The lines from the start of the records through the one containing "61 <= maxTokens ->" are to be transcribed exactly, and nothing else.

—————

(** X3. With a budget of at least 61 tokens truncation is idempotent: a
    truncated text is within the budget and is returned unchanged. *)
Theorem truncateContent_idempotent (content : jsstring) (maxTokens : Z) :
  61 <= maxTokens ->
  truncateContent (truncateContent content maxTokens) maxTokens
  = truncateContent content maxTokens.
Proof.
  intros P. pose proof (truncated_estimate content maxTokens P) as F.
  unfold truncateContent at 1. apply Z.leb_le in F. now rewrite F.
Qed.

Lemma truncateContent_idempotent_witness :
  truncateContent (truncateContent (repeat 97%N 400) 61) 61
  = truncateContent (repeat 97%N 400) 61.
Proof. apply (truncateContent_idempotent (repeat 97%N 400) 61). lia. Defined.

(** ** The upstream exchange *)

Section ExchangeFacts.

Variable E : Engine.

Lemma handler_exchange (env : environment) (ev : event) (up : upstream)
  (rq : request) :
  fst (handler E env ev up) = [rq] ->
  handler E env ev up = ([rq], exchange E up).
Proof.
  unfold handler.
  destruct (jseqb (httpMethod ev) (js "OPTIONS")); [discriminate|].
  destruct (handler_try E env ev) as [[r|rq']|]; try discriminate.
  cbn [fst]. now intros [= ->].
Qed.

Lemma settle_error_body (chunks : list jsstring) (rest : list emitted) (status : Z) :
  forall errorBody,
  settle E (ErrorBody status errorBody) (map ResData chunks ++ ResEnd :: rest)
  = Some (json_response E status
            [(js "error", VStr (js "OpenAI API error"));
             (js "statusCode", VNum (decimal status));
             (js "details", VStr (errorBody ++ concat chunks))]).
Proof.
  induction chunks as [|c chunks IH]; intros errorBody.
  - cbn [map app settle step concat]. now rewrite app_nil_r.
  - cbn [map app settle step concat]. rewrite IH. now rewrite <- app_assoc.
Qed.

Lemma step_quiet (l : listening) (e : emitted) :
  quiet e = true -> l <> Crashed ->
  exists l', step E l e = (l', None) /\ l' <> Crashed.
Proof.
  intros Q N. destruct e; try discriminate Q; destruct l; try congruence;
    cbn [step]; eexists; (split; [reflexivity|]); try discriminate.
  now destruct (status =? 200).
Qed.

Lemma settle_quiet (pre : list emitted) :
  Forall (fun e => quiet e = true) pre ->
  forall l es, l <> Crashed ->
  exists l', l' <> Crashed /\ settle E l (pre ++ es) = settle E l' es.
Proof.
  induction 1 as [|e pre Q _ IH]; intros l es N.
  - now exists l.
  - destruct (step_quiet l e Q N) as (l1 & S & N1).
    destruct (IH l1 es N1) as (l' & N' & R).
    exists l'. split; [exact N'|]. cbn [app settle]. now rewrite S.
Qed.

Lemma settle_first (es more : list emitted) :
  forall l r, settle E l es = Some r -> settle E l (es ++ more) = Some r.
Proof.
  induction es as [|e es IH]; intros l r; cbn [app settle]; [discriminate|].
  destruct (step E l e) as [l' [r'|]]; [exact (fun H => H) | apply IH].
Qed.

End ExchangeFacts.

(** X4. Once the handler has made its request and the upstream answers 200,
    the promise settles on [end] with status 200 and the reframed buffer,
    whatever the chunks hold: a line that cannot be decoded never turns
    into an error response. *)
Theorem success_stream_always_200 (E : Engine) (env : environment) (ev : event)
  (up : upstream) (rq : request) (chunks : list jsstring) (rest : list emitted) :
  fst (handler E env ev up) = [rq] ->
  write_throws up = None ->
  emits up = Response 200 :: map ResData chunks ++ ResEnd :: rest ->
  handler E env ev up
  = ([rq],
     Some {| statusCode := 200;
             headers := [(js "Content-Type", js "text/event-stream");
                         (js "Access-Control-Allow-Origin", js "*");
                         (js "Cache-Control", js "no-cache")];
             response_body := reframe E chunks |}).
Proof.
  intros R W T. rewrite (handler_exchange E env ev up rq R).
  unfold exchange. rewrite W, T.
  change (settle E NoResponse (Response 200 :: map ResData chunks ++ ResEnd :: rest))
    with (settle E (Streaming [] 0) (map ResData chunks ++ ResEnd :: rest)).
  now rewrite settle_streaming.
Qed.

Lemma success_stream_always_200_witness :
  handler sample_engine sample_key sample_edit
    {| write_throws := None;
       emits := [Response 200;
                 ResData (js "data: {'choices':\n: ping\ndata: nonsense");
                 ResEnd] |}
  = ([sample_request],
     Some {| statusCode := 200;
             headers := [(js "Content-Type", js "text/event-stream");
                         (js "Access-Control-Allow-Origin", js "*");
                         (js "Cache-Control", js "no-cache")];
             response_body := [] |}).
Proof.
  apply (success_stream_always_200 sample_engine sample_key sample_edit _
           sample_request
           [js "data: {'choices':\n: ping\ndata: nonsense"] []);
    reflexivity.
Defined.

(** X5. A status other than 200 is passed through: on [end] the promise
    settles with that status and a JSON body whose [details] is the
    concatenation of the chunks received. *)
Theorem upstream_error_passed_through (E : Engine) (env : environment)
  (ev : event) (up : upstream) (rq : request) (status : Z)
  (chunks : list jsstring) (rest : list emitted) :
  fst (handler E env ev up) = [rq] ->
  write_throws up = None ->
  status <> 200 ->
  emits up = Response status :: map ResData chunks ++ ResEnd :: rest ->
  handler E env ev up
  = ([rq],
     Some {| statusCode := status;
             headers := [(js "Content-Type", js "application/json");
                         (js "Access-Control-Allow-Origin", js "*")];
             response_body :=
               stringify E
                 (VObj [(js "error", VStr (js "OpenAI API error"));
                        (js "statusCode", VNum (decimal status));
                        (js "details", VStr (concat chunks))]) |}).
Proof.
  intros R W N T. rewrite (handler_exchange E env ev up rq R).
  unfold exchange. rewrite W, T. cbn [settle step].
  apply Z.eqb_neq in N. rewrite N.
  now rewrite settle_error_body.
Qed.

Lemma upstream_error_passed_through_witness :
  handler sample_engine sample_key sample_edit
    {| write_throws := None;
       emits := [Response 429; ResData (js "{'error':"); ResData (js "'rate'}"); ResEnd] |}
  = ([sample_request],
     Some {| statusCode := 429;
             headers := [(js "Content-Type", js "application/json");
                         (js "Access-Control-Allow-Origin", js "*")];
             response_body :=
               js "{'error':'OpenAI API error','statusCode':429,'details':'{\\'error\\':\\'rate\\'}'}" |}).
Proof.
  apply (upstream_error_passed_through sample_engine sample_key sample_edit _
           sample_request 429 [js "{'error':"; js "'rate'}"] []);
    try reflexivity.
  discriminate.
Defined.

—————

• [Task answer]:
(** X3. With a budget of at least 61 tokens truncation is idempotent: a
    truncated text is within the budget and is returned unchanged. *)
Theorem truncateContent_idempotent (content : jsstring) (maxTokens : Z) :
  61 <= maxTokens ->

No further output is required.